With little money and few employment prospects, they drift through Chicago to a cabin in Wisconsin and then a mine in Utah. There Charlotte falls pregnant and they decide to go to the Mississippi coast. When she dies after he tries an abortion, he is sentenced to 50 years' hard labor. Charlotte's husband visits and slips him a cyanide pill. Harry ultimately refuses to take it. He tells himself, “Between grief and nothing I will take grief.”

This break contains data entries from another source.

Lemma Run_publishes_fingerprint_witness :
  sample_Decode sample_PEM
  = (Some sample_block, list_ascii_of_string "trailing text")
  /\ result (Run sample_Decode (booted (inr sample_PEM))) = Returned None
  /\ resource (world (Run sample_Decode (booted (inr sample_PEM))))
     = Some {| SecureBoot := true;
               PCRSigningKeyFingerprint :=
                 x509CertFingerprint {| Raw := Bytes sample_block |} |}.
Proof.
  assert (E : wakes_on caseEvent (booted (inr sample_PEM))) by reflexivity.
  assert (A0 : accepted 0 (booted (inr sample_PEM))) by reflexivity.
  assert (A1 : accepted 1 (booted (inr sample_PEM))) by reflexivity.
  assert (K : PCRPublicKey (booted (inr sample_PEM)) = inr sample_PEM)
    by reflexivity.
  assert (D : sample_Decode sample_PEM
              = (Some sample_block, list_ascii_of_string "trailing text"))
    by reflexivity.
  pose proof (Run_publishes_fingerprint sample_Decode _ sample_PEM _ _
                E A0 A1 K D) as (R & _ & S & _).
  split; [exact D|]. split; [exact R | exact S].
Defined.

(** C7, as stated, fails: an execution need not return successfully.  On a
    freshly booted machine whose key file holds no PEM block, [Run] returns
    the decoding error, after one write. *)
Lemma Run_returns_an_error :
  result (Run sample_Decode (booted (inr no_PEM)))
  = Returned (Some errDecodePEM)
  /\ result (Run sample_Decode (booted (inr no_PEM))) <> Returned None
  /\ List.length (commits (effects (Run sample_Decode (booted (inr no_PEM)))))
     = 1%nat.
Proof.
  split; [reflexivity|]. split; [|reflexivity].
  intros H. vm_compute in H. discriminate H.
Qed.

(** ** Further properties of the fingerprint *)

Lemma group_chars_pair (v : byte) :
  exists a b, group_chars v = [a; b] /\ unhex_pair a b = Some v.
Proof. do 2 eexists. split; [reflexivity | each_byte v]. Qed.

Lemma parse_groups_later (rest : bytes) : forall v : byte,
  parse_groups
    (group_chars v ++ flat_map (fun v => ":"%char :: group_chars v) rest)
  = Some (v :: rest).
Proof.
  induction rest as [|v' rest IH]; intros v;
    destruct (group_chars_pair v) as (a & b & -> & U).
  - cbn [flat_map app parse_groups]. rewrite U. reflexivity.
  - cbn [flat_map app parse_groups]. rewrite U.
    change (Ascii.eqb ":"%char ":"%char) with true. cbv iota.
    rewrite IH. reflexivity.
Qed.

Lemma x509CertFingerprint_length (cert : Certificate) :
  String.length (x509CertFingerprint cert) = 95%nat.
Proof.
  rewrite x509CertFingerprint_loop.
  pose proof (Sum256_length (Raw cert)) as L.
  destruct (sha256.Sum256 (Raw cert)) as [|v digest]; [discriminate L|].
  rewrite (proj1 (format_measure v digest)). simpl in L. lia.
Qed.

(** X6. The fingerprint can be read back: parsing its colon-separated
    upper-case hex groups gives the 32 bytes of the SHA-256 digest it was made
    of, so two certificates have the same fingerprint exactly when their raw
    bytes have the same digest. *)
Theorem x509CertFingerprint_parse (c1 c2 : Certificate) :
  parse_fingerprint (x509CertFingerprint c1) = Some (sha256.Sum256 (Raw c1))
  /\ (x509CertFingerprint c1 = x509CertFingerprint c2
      <-> sha256.Sum256 (Raw c1) = sha256.Sum256 (Raw c2)).
Proof.
  assert (P : forall c,
    parse_fingerprint (x509CertFingerprint c) = Some (sha256.Sum256 (Raw c))).
  { intros c. rewrite x509CertFingerprint_loop.
    unfold parse_fingerprint, fingerprint_format.
    rewrite list_ascii_of_string_of_list_ascii.
    pose proof (Sum256_length (Raw c)) as L.
    destruct (sha256.Sum256 (Raw c)) as [|v digest]; [discriminate L|].
    rewrite colonize_first. apply parse_groups_later. }
  split; [apply P|]. split; intros H.
  - pose proof (P c1) as P1. rewrite H, P in P1.
    generalize dependent (sha256.Sum256 (Raw c1)).
    generalize dependent (sha256.Sum256 (Raw c2)).
    intros d2 d1 E. injection E as ->. reflexivity.
  - rewrite !x509CertFingerprint_loop, H. reflexivity.
Qed.

(** X7. Hashing a certificate's raw bytes never reaches the panic of
    [checkSum]: once the padding is written the block buffer of the digest
    is empty, whatever the bytes are. *)
Theorem fingerprint_hash_buffer_empty (cert : Certificate) :
  sha256.nx
    (sha256.digest_Write (sha256.digest_Write sha256.Reset (Raw cert))
       (sha256.padding
          (sha256.len (sha256.digest_Write sha256.Reset (Raw cert)))))
  = 0%nat
  /\ List.length (sha256.Sum256 (Raw cert)) = sha256.Size.
Proof. split; [apply Sum256_buffer_empty | apply Sum256_length]. Qed.

(** ** Further properties of the controller *)

Lemma refused_0 (w : World) e : refused 0 e w -> hd None (faults w) = Some e.
Proof. unfold refused. destruct (faults w); auto. Qed.

Lemma refused_1 (w : World) e :
  refused 1 e w -> hd None (tl (faults w)) = Some e.
Proof. unfold refused. destruct (faults w) as [|? []]; auto. Qed.

Section Further.

Variable pem_Decode : bytes -> option Block * bytes.

(** The three ways through the body: the posture write is refused; the
    posture is committed and the file read, with no fingerprint write; the
    fingerprint of a decoded block is committed as well. *)
Lemma body_shape (w : World) :
  (effects (Run_body pem_Decode w) = []
   /\ (exists e, result (Run_body pem_Decode w) = Returned (Some e))
   /\ resource (world (Run_body pem_Decode w)) = resource w)
  \/ (effects (Run_body pem_Decode w) = [Committed (posture_write w); FileRead]
      /\ (exists o, result (Run_body pem_Decode w) = Returned o)
      /\ resource (world (Run_body pem_Decode w)) = Some (posture_write w))
  \/ (exists data block rest,
        PCRPublicKey w = inr data
        /\ pem_Decode data = (Some block, rest)
        /\ effects (Run_body pem_Decode w)
           = [Committed (posture_write w); FileRead;
              Committed (fingerprint_write block w)]
        /\ result (Run_body pem_Decode w) = Returned None
        /\ resource (world (Run_body pem_Decode w))
           = Some (fingerprint_write block w)).
Proof.
  destruct (hd None (faults w)) as [e|] eqn:F.
  { rewrite (body_posture_refused pem_Decode w e F). left.
    split; [reflexivity|]. split; [exists e|]; reflexivity. }
  destruct (PCRPublicKey w) as [e|data] eqn:K.
  { rewrite (body_read_error pem_Decode w e F K). right; left.
    split; [reflexivity|]. split; [eexists|]; reflexivity. }
  destruct (pem_Decode data) as [[block|] rest] eqn:D.
  2:{ rewrite (body_no_block pem_Decode w data rest F K D). right; left.
      split; [reflexivity|]. split; [eexists|]; reflexivity. }
  destruct (hd None (tl (faults w))) as [e|] eqn:F2.
  - rewrite (body_fingerprint_refused pem_Decode w data block rest e F K D F2).
    right; left. split; [reflexivity|]. split; [eexists|]; reflexivity.
  - rewrite (body_fingerprint pem_Decode w data block rest F K D F2).
    right; right. exists data, block, rest.
    split; [reflexivity|]. split; [exact D|].
    split; [reflexivity|]. split; reflexivity.
Qed.

(** X1. When the runtime refuses the posture write, [Run] returns the
    runtime's error at once: the event is taken, nothing is committed, the key
    file is not read, and the resource is as it was. *)
Theorem Run_posture_write_refused (w : World) (e : error) :
  wakes_on caseEvent w ->
  refused 0 e w ->
  result (Run pem_Decode w) = Returned (Some e)
  /\ effects (Run pem_Decode w) = [Received]
  /\ resource (world (Run pem_Decode w)) = resource w.
Proof.
  intros E F.
  destruct (select_event w E) as (d & n & a & Sel & _).
  rewrite (Run_on_event pem_Decode w d n a Sel).
  rewrite (body_posture_refused pem_Decode (with_wait d n a w) e (refused_0 w e F)).
  split; [reflexivity|]. split; reflexivity.
Qed.

(** X2. When the key file decodes to a block but the runtime refuses the
    fingerprint write, [Run] returns the runtime's error; the posture stays
    published, no fingerprint is committed, and the fingerprint field is what
    it was before the run. *)
Theorem Run_fingerprint_write_refused (w : World) (data rest : bytes)
    (block : Block) (e : error) :
  wakes_on caseEvent w ->
  accepted 0 w ->
  refused 1 e w ->
  PCRPublicKey w = inr data ->
  pem_Decode data = (Some block, rest) ->
  result (Run pem_Decode w) = Returned (Some e)
  /\ effects (Run pem_Decode w)
     = [Received; Committed (posture_write w); FileRead]
  /\ resource (world (Run pem_Decode w))
     = Some {| SecureBoot := GetSecureBoot w && negb (GetSetupMode w);
               PCRSigningKeyFingerprint := fingerprint_of (resource w) |}.
Proof.
  intros E A F K D.
  destruct (select_event w E) as (d & n & a & Sel & _).
  rewrite (Run_on_event pem_Decode w d n a Sel).
  rewrite (body_fingerprint_refused pem_Decode (with_wait d n a w)
             data block rest e (accepted_0 w A) K D (refused_1 w e F)).
  split; [reflexivity|]. split; reflexivity.
Qed.

(** X3. The effects of every execution are one of four sequences: nothing
    (with [Run] blocked or returning [nil]); the event alone, with an error
    returned; the event, the posture write and the read of the key file; or
    these three and then the fingerprint write, with [nil] returned.  So the
    key file is never read before the posture is committed, nothing is
    written without the event, and an error is never returned after a
    fingerprint write. *)
Theorem Run_effects_shape (w : World) :
  (effects (Run pem_Decode w) = []
   /\ (result (Run pem_Decode w) = Blocked
       \/ result (Run pem_Decode w) = Returned None)
   /\ resource (world (Run pem_Decode w)) = resource w)
  \/ (effects (Run pem_Decode w) = [Received]
      /\ (exists e, result (Run pem_Decode w) = Returned (Some e))
      /\ resource (world (Run pem_Decode w)) = resource w)
  \/ (effects (Run pem_Decode w)
      = [Received; Committed (posture_write w); FileRead]
      /\ (exists o, result (Run pem_Decode w) = Returned o)
      /\ resource (world (Run pem_Decode w)) = Some (posture_write w))
  \/ (exists block,
        effects (Run pem_Decode w)
        = [Received; Committed (posture_write w); FileRead;
           Committed (fingerprint_write block w)]
        /\ result (Run pem_Decode w) = Returned None
        /\ resource (world (Run pem_Decode w))
           = Some (fingerprint_write block w)).
Proof.
  destruct (result (select_Done_EventCh w)) as [[|]|] eqn:E.
  - destruct (select_done w E) as (a & Sel & _).
    unfold Run, bind. rewrite Sel. left.
    split; [reflexivity|]. split; [right|]; reflexivity.
  - destruct (select_event w E) as (d & n & a & Sel & _).
    rewrite (Run_on_event pem_Decode w d n a Sel).
    destruct (body_shape (with_wait d n a w))
      as [(Ef & R & Rs) | [(Ef & R & Rs) | (data & block & rest & _ & _ & Ef & R & Rs)]];
      unfold effects, result, world in *; cbn [fst snd] in *; rewrite Ef, Rs.
    + right; left. split; [reflexivity|]. split; [exact R | reflexivity].
    + right; right; left. split; [reflexivity|]. split; [exact R | reflexivity].
    + right; right; right. exists block.
      split; [reflexivity|]. split; [exact R | reflexivity].
  - pose proof (select_blocked w E) as Sel.
    unfold Run, bind. rewrite Sel. left.
    split; [reflexivity|]. split; [left|]; reflexivity.
Qed.

(** X4. [Run] changes the stored fingerprint in one way only: it replaces it
    by the 95-character fingerprint of the block decoded from the key file.
    In every other execution (cancelled, a write refused, the file unreadable
    or without a PEM block) the fingerprint a reader finds is what it was
    before; a fingerprint stored earlier is never cleared. *)
Theorem Run_fingerprint_provenance (w : World) :
  fingerprint_of (resource (world (Run pem_Decode w)))
  = fingerprint_of (resource w)
  \/ (exists data block rest,
        PCRPublicKey w = inr data
        /\ pem_Decode data = (Some block, rest)
        /\ fingerprint_of (resource (world (Run pem_Decode w)))
           = x509CertFingerprint {| Raw := Bytes block |}
        /\ String.length (fingerprint_of (resource (world (Run pem_Decode w))))
           = 95%nat).
Proof.
  destruct (result (select_Done_EventCh w)) as [[|]|] eqn:E.
  - destruct (select_done w E) as (a & Sel & _).
    unfold Run, bind. rewrite Sel. left. reflexivity.
  - destruct (select_event w E) as (d & n & a & Sel & _).
    rewrite (Run_on_event pem_Decode w d n a Sel).
    destruct (body_shape (with_wait d n a w))
      as [(_ & _ & Rs) | [(_ & _ & Rs) | (data & block & rest & K & D & _ & _ & Rs)]];
      unfold world in *; cbn [fst snd] in *; rewrite Rs.
    + left. reflexivity.
    + left. reflexivity.
    + right. exists data, block, rest.
      split; [exact K|]. split; [exact D|].
      split; [reflexivity|].
      apply (x509CertFingerprint_length {| Raw := Bytes block |}).
  - pose proof (select_blocked w E) as Sel.
    unfold Run, bind. rewrite Sel. left. reflexivity.
Qed.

Old Man starts on a prison farm in Mississippi in 1927, where a convict has served time since his early teens. When the river overflows its levees, he is ordered to take a skiff and rescue people from rooftops. He saves a woman in advanced pregnancy. The force of the current drives them downstream. He manages to land on a hillock, where the woman gives birth to her child. Later, an official motor boat appears, taking the skiff, convict, woman and baby to New Orleans. They sneak away, and the convict paddles the skiff against the current until he is able to leave the woman and baby near a place she knows. He carries on up to the prison, where 10 years are added to his sentence for escaping.

==Cultural allusions==
Argentine writer Jorge Luis Borges translated the complete novel into Spanish as Las palmeras salvajes (1940). The Wild Palms is quoted in Jean-Luc Godard's 1960 film, Breathless ("À bout de souffle"), when Patricia claims to prefer to take "grief rather than nothing"; the same quote is cited in the 1986 John Hughes comedy Ferris Bueller's Day Off, when Principal Rooney "consoles" Sloan while waiting in front of the school. It also appears in the movie Im Lauf der Zeit, 1976, by Wim Wenders, in which one of the protagonists, a truckdriver, is reading his paperback copy of the book every now and then, and in the movie Perfect Days, 2023, also by Wim Wenders. Agnès Varda claimed in her film The Beaches of Agnès that the structure of Faulkner's novel directly inspired her first feature, La Pointe Courte. A copy of The Wild Palms appears on a bookshelf belonging to the protagonist in the 1999 movie Ghost Dog. In Alain Cavalier's La Chamade, an adaptation of the Françoise Sagan novel, Lucille (played by Catherine Deneuve) reads from the French translation Les Palmiers sauvages.